This couldn’t be happening. It just couldn’t be true! I went to my father and asked him to identify the child in the picture. He uttered the words I feared: “Carly, that’s you.” So, it had been confirmed. There was no escaping the truth. I was an obese baby.
And what about my doctor? Was he concerned? Were any special tests performed to rule out any obvious causes? Did he instruct my parents to put me on a special diet to keep the weight down? Did he suggest an exercise regimen, which would have included both cardio and weight-training activities? I remembered seeing my mom’s calisthenics book lying around the house when I was younger. Maybe it was intended for me all along, although I certainly couldn’t remember having worn a leotard as an infant.

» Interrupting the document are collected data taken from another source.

Definition DefaultTableFormat : string :=
"This application is configured via the environment. The following environment
variables can be used:

KEY	TYPE	DEFAULT	REQUIRED	DESCRIPTION
{{range .}}{{usage_key .}}	{{usage_type .}}	{{usage_default .}}	{{usage_required .}}	{{usage_description .}}
{{end}}".

(** [UsageOptions] (usage.go:47).  [Out] is the text the writer holds;
    [Template] is [None] for a nil pointer. *)
Module UsageOptions.
Record t := mk {
  Prefix : string;
  SplitWords : bool;
  Out : string;
  Format : string;
  Template : option (template.Template varInfo)
}.
Definition withTemplate (o : t) (tmpl : template.Template varInfo) : t :=
  mk (Prefix o) (SplitWords o) (Out o) (Format o) (Some tmpl).
End UsageOptions.

(** Modelled from the spec: the process state that a call of the package
    runs in, the key/value source (section 6) and the keys that have
    been asked of it. *)
Record World := mkWorld { environ : os.Environ; consulted : list string }.

Section Engine.

(** Parameters: what usage.go calls and the package declares in another
    file.  [Spec] is what the argument [spec interface{}] holds, the
    caller's record.  [gatherInfo] (called at usage.go:202) is given
    the record and the options ([Prefix] and [SplitWords]) and returns
    the descriptors or an error; it receives the caller's record by
    reference and runs in the process, so its result holds the world and
    the record after the call as well.  Nothing below depends on what
    [gatherInfo] does. *)
Variable Spec : Type.
Variable gatherInfo :
  World -> Spec -> Options -> World * Spec * (list varInfo + error).

(* ----------------------------------------------------------------- *)
(** *** The usage functions of usage.go *)
(* ----------------------------------------------------------------- *)

Variable U : reflect.Types.

(** [template.New(name).Funcs(fm).Parse(text)]: the parse tree of a
    format, or the parser's error. *)
Variable Parse : string -> list template.TopNode + error.

(** What a [tabwriter.Writer] sends on when it is flushed, for the
    text written to it. *)
Variable tabwriter : string -> string.

(** How a call ends: it returns its [error] result, or it panics. *)
Inductive Outcome :=
| Returns (err : option error)
| Panics.

(** A call of one of the usage functions: the world, the caller's
    record and the writer's text after the call, and how the call
    ended. *)
Record UsageResult := mkResult {
  worldAfter : World;
  specAfter : Spec;
  written : string;
  outcome : Outcome
}.

(** The function map of [UsagefX] (usage.go:164). *)
Definition functions : template.FuncMap varInfo :=
  [ ("usage_key", fun _ v => Some (usage_key v, None));
    ("usage_description", fun _ v => Some (usage_description v, None));
    ("usage_type",
      fun fuel v => match usage_type U fuel v with
                    | Some d => Some (d, None)
                    | None => None
                    end);
    ("usage_default", fun _ v => Some (usage_default v, None));
    ("usage_required", fun _ v => Some (usage_required v)) ].

(** [UsagetX] (usage.go:196). *)
Definition UsagetX (w : World) (fuel : nat) (spec : Spec)
           (usageOptions : UsageOptions.t) : option UsageResult :=
  let options :=
    {| Prefix := UsageOptions.Prefix usageOptions;
       SplitWords := UsageOptions.SplitWords usageOptions |} in
  match gatherInfo w spec options with
  | (w', v, inr err) =>
      Some (mkResult w' v (UsageOptions.Out usageOptions)
                     (Returns (Some err)))
  | (w', v, inl infos) =>
      match UsageOptions.Template usageOptions with
      | None => Some (mkResult w' v (UsageOptions.Out usageOptions) Panics)
      | Some tmpl =>
          match template.Execute tmpl fuel
                  (UsageOptions.Out usageOptions) infos with
          | None => None
          | Some (out, err) => Some (mkResult w' v out (Returns err))
          end
      end
  end.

And what about daily life? Did other babies make fun of me? Was I required to wear compression stockings to keep the blood flowing in my mammoth legs? Did my parents purposely make sure I was fully bundled during outings to keep me hidden from the cruel world? And what if gastric bypass had been around back then? Would they have considered it? I wondered if my parents had joined a support group for families of enormous babies. And what about my future? Were they worried I would have weight issues as I grew into adulthood?
I’ve spoken to my parents and they whole-heartedly dispute my claims of obesity. Their arguments were as follows:
1) “It was baby fat. Most babies are fat. You were just a little fatter than the rest.”
2) “It was in your genes to be a large baby. Your brother had been even bigger than you at that age (nickname: “The Michelin Man”) and he eventually shed the pounds after a few years.”
3) “You were a sedentary baby. Crawling was not your thing and you were perfectly content just sitting there.”
4) “We made sure you were well-bundled because we lived in one of the coldest climates in the world. Do you not remember that? What is wrong with you?”*
I couldn’t argue with any of the above, it was all true. Touché Mom and Dad, touché.
Surprisingly, I ended up being an extremely skinny child, as did my brother. There was nothing to worry about after all.
I still enjoy sitting and doing nothing. It’s my thinking time.
If you own a large baby, don’t worry, it’s natural.
*They didn’t actually say that. Also, the quotation marks used throughout this story do not indicate actual quotes. Sometimes you have to make your best estimate of what someone may or may not have said.